(** What a teardown does on a connected location: it completes, or it
    is cut short by the call that raises. *)
Lemma disconnect_run T w c :
  conn (loc w) = Some c ->
  exists r w',
    disconnect T w = (r, w')
    /\ ((r = Ok tt
         /\ loc w' = torn_down (loc w)
         /\ exists events,
              trace w' = (trace w ++ events)%list
              /\ map ev_call events = teardown_calls (loc w))
        \/ (exists e, r = Raise e
                      /\ conn (loc w') = conn (loc w)
                      /\ nodes (loc w') = nodes (loc w)
                      /\ volumes (loc w') = volumes (loc w))).
Proof.
  intros Hc. unfold disconnect.
  unfold bind at 1. unfold get_self at 1. rewrite Hc.
  unfold bind at 1. unfold call at 1.
  unfold bind at 1. unfold get_self at 1.
  unfold bind at 1.
  set (w0 := record (Logging INFO "Disconnecting") w).
  set (body1 := fun endpoint : WebEndpoint =>
         for_each (Dict.values (ep_clusters endpoint)) (fun cluster =>
           call_env (EndpointUnpublish endpoint cluster)
                    (endpoint_unpublish T endpoint cluster))).
  assert (H1 := for_each_sound body1
                  (fun ep => map (EndpointUnpublish ep) (Dict.values (ep_clusters ep)))
                  (Dict.values (endpoints (loc w0)))
                  (fun ep w' => for_each_call_env_sound _ _ _ w') w0).
  destruct (for_each (Dict.values (endpoints (loc w0))) body1 w0) as [[[]|e1] w1];
    simpl in H1; destruct H1 as [Hl1 Ht1].
  2:{ exists (Raise e1), w1. split; [reflexivity|]. right. exists e1.
      rewrite Hl1. repeat split; assumption. }
  unfold bind at 1. unfold modify at 1.
  unfold bind at 1. unfold get_self at 1.
  unfold bind at 1.
  set (w1' := {| loc := set_endpoints [] (loc w1); trace := trace w1 |}).
  assert (H2 := for_each_call_env_sound TunnelDestroy (tunnel_destroy T)
                  (Dict.values (tunnels (loc w1'))) w1').
  destruct (for_each (Dict.values (tunnels (loc w1'))) _ w1') as [[[]|e2] w2];
    simpl in H2; destruct H2 as [Hl2 Ht2].
  2:{ exists (Raise e2), w2. split; [reflexivity|]. right. exists e2.
      rewrite Hl2, Hl1. repeat split; assumption. }
  unfold bind, modify, call_env, record.
  destruct (conn_disconnect T) as [[]|e3]; simpl.
  2:{ eexists _, _. split; [reflexivity|]. right. exists e3. simpl.
      rewrite Hl2, Hl1. repeat split; assumption. }
  eexists _, _. split; [reflexivity|]. left. split; [reflexivity|]. simpl. split.
  - rewrite Hl2, Hl1. reflexivity.
  - eexists. split.
    + rewrite (Ht2 eq_refl), (Ht1 eq_refl). unfold w0, record. simpl.
      rewrite <- !app_assoc. reflexivity.
    + unfold teardown_calls. rewrite Hl1. simpl.
      rewrite !map_app, !map_map. simpl. rewrite !map_id. reflexivity.
Qed.

Lemma disconnect_connected T w c :
  conn (loc w) = Some c ->
  (fst (disconnect T w) = Ok tt ->
   loc (snd (disconnect T w)) = torn_down (loc w)
   /\ exists events,
        trace (snd (disconnect T w)) = (trace w ++ events)%list
        /\ map ev_call events = teardown_calls (loc w))
  /\ (forall e, fst (disconnect T w) = Raise e ->
        conn (loc (snd (disconnect T w))) = conn (loc w)
        /\ nodes (loc (snd (disconnect T w))) = nodes (loc w)
        /\ volumes (loc (snd (disconnect T w))) = volumes (loc w)).
Proof.
  intros Hc. destruct (disconnect_run T w c Hc) as (r & w' & -> & H). simpl.
  destruct H as [(-> & Hl & Hev)|(e' & -> & H)].
  - split; [auto|discriminate].
  - split; [discriminate|]. intros e _. exact H.
Qed.




(** ** The dict *)

Module DictFacts.
Import Dict.

Section WithV.
Context {V : Type}.
Implicit Types (d : Dict.t V) (k : string) (v : V).

Lemma get_set_same k v d : get k (set k v d) = Some v.
Proof.
  induction d as [|[k' v'] d IH]; simpl.
  - now rewrite String.eqb_refl.
  - destruct (String.eqb k k') eqn:E; simpl; rewrite ?E, ?String.eqb_refl; auto.
Qed.

Lemma get_set_other k k' v d : k' <> k -> get k' (set k v d) = get k' d.
Proof.
  intros Hne. induction d as [|[k2 v2] d IH]; simpl.
  - apply String.eqb_neq in Hne. now rewrite Hne.
  - destruct (String.eqb k k2) eqn:E; simpl.
    + apply String.eqb_eq in E. subst k2.
      apply String.eqb_neq in Hne. now rewrite Hne.
    + now rewrite IH.
Qed.

Lemma keys_set k v d :
  keys (set k v d) = if existsb (String.eqb k) (keys d) then keys d
                     else (keys d ++ [k])%list.
Proof.
  induction d as [|[k' v'] d IH]; simpl; [reflexivity|].
  destruct (String.eqb k k') eqn:E; simpl.
  - apply String.eqb_eq in E. now subst.
  - rewrite IH. now destruct (existsb (String.eqb k) (keys d)).
Qed.

(** Assignment keeps the keys distinct. *)
Lemma set_wf k v d : wf d -> wf (set k v d).
Proof.
  unfold wf. rewrite keys_set. intros H.
  destruct (existsb (String.eqb k) (keys d)) eqn:E; [assumption|].
  apply NoDup_app; [assumption|repeat constructor; intros []|].
  intros x Hx [Hk|[]]. subst x.
  assert (existsb (String.eqb k) (keys d) = true) as E'
      by (apply existsb_exists; exists k; split; [assumption|apply String.eqb_refl]).
  congruence.
Qed.

Lemma get_none_keys k d : get k d = None <-> ~ In k (keys d).
Proof.
  induction d as [|[k' v'] d IH]; simpl.
  - tauto.
  - destruct (String.eqb k k') eqn:E.
    + apply String.eqb_eq in E. subst. split; [discriminate|]. tauto.
    + apply String.eqb_neq in E. rewrite IH. split.
      * intros H [H1|H1]; [congruence|tauto].
      * tauto.
Qed.




End WithV.

End DictFacts.

(** ** Tunnels *)

(** C4, as the code has it.  Whatever an invocation of [_tunnel_onto]
    does, a [tunnel.connect()] it makes is made in a state whose registry
    already holds the tunnel under its uuid.  When the port conversions
    and the wait for the container succeed, the tunnel is built, entered
    in the registry and only then connected; a failure of the connection
    is raised to the caller as it is, and the registry still holds the
    tunnel afterwards: it is not taken out again. *)
Theorem tunnel_registered_before_connect :
  forall (E : Env) (container : Container) (port localport : PyPort)
         (addr : option string) (w : World),
    (exists events,
        trace (snd (_tunnel_onto E container port localport addr w))
        = (trace w ++ events)%list
        /\ Forall connect_sees_registered events)
    /\ (forall p lp,
          int_if_str E port = Ok p ->
          int_if_str E localport = Ok lp ->
          container_wait_until_ready E container = Ok tt ->
          let tunnel := Tunnel_init E (loc w) container p lp addr in
          let registered :=
            set_tunnels (Dict.set (t_uuid tunnel) tunnel (tunnels (loc w))) (loc w) in
          Dict.get (t_uuid tunnel) (tunnels registered) = Some tunnel
          /\ snd (_tunnel_onto E container port localport addr w)
             = {| loc := registered;
                  trace := (trace w
                            ++ [ {| ev_call := ContainerWaitUntilReady container;
                                    ev_state := loc w |};
                                 {| ev_call := TunnelConnect tunnel;
                                    ev_state := registered |} ])%list |}
          /\ fst (_tunnel_onto E container port localport addr w)
             = match tunnel_connect E tunnel with
               | Ok _ => Ok tunnel
               | Raise e => Raise e
               end).
Proof.
  intros E container port localport addr w. split.
  - unfold _tunnel_onto, bind, lift, call_env, get_self, modify, ret, record.
    destruct (int_if_str E port) as [p|e]; simpl.
    2:{ exists []. rewrite app_nil_r. split; [reflexivity|constructor]. }
    destruct (int_if_str E localport) as [lp|e]; simpl.
    2:{ exists []. rewrite app_nil_r. split; [reflexivity|constructor]. }
    destruct (container_wait_until_ready E container) as [[]|e]; simpl.
    2:{ eexists. split; [reflexivity|]. repeat constructor. }
    destruct (tunnel_connect E _) as [[]|e]; simpl.
    + eexists. rewrite <- app_assoc. split; [reflexivity|].
      repeat constructor. unfold connect_sees_registered. simpl.
      apply DictFacts.get_set_same.
    + eexists. rewrite <- app_assoc. split; [reflexivity|].
      repeat constructor. unfold connect_sees_registered. simpl.
      apply DictFacts.get_set_same.
  - intros p lp Hp Hlp Hready tunnel registered.
    split; [apply DictFacts.get_set_same|].
    unfold _tunnel_onto, bind, lift, call_env, get_self, modify, ret, record.
    rewrite Hp, Hlp, Hready. simpl. fold tunnel. fold registered.
    rewrite <- app_assoc. simpl.
    destruct (tunnel_connect E tunnel) as [[]|e]; simpl; split; reflexivity.
Qed.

________

** WHAT TO PRODUCE **
Your task for the entries above: copy exactly the span starting with the line with "- split; [auto|discriminate]." and going on through the line with "induction d as [|[k' v'] d IH]; simpl;", both lines included, and nothing else.

** SOLUTION FOR THIS PROBLEM **
  - split; [auto|discriminate].
  - split; [discriminate|]. intros e _. exact H.
Qed.




(** ** The dict *)

Module DictFacts.
Import Dict.

Section WithV.
Context {V : Type}.
Implicit Types (d : Dict.t V) (k : string) (v : V).

Lemma get_set_same k v d : get k (set k v d) = Some v.
Proof.
  induction d as [|[k' v'] d IH]; simpl.
  - now rewrite String.eqb_refl.
  - destruct (String.eqb k k') eqn:E; simpl; rewrite ?E, ?String.eqb_refl; auto.
Qed.

Lemma get_set_other k k' v d : k' <> k -> get k' (set k v d) = get k' d.
Proof.
  intros Hne. induction d as [|[k2 v2] d IH]; simpl.
  - apply String.eqb_neq in Hne. now rewrite Hne.
  - destruct (String.eqb k k2) eqn:E; simpl.
    + apply String.eqb_eq in E. subst k2.
      apply String.eqb_neq in Hne. now rewrite Hne.
    + now rewrite IH.
Qed.

Lemma keys_set k v d :
  keys (set k v d) = if existsb (String.eqb k) (keys d) then keys d
                     else (keys d ++ [k])%list.
Proof.
  induction d as [|[k' v'] d IH]; simpl; [reflexivity|].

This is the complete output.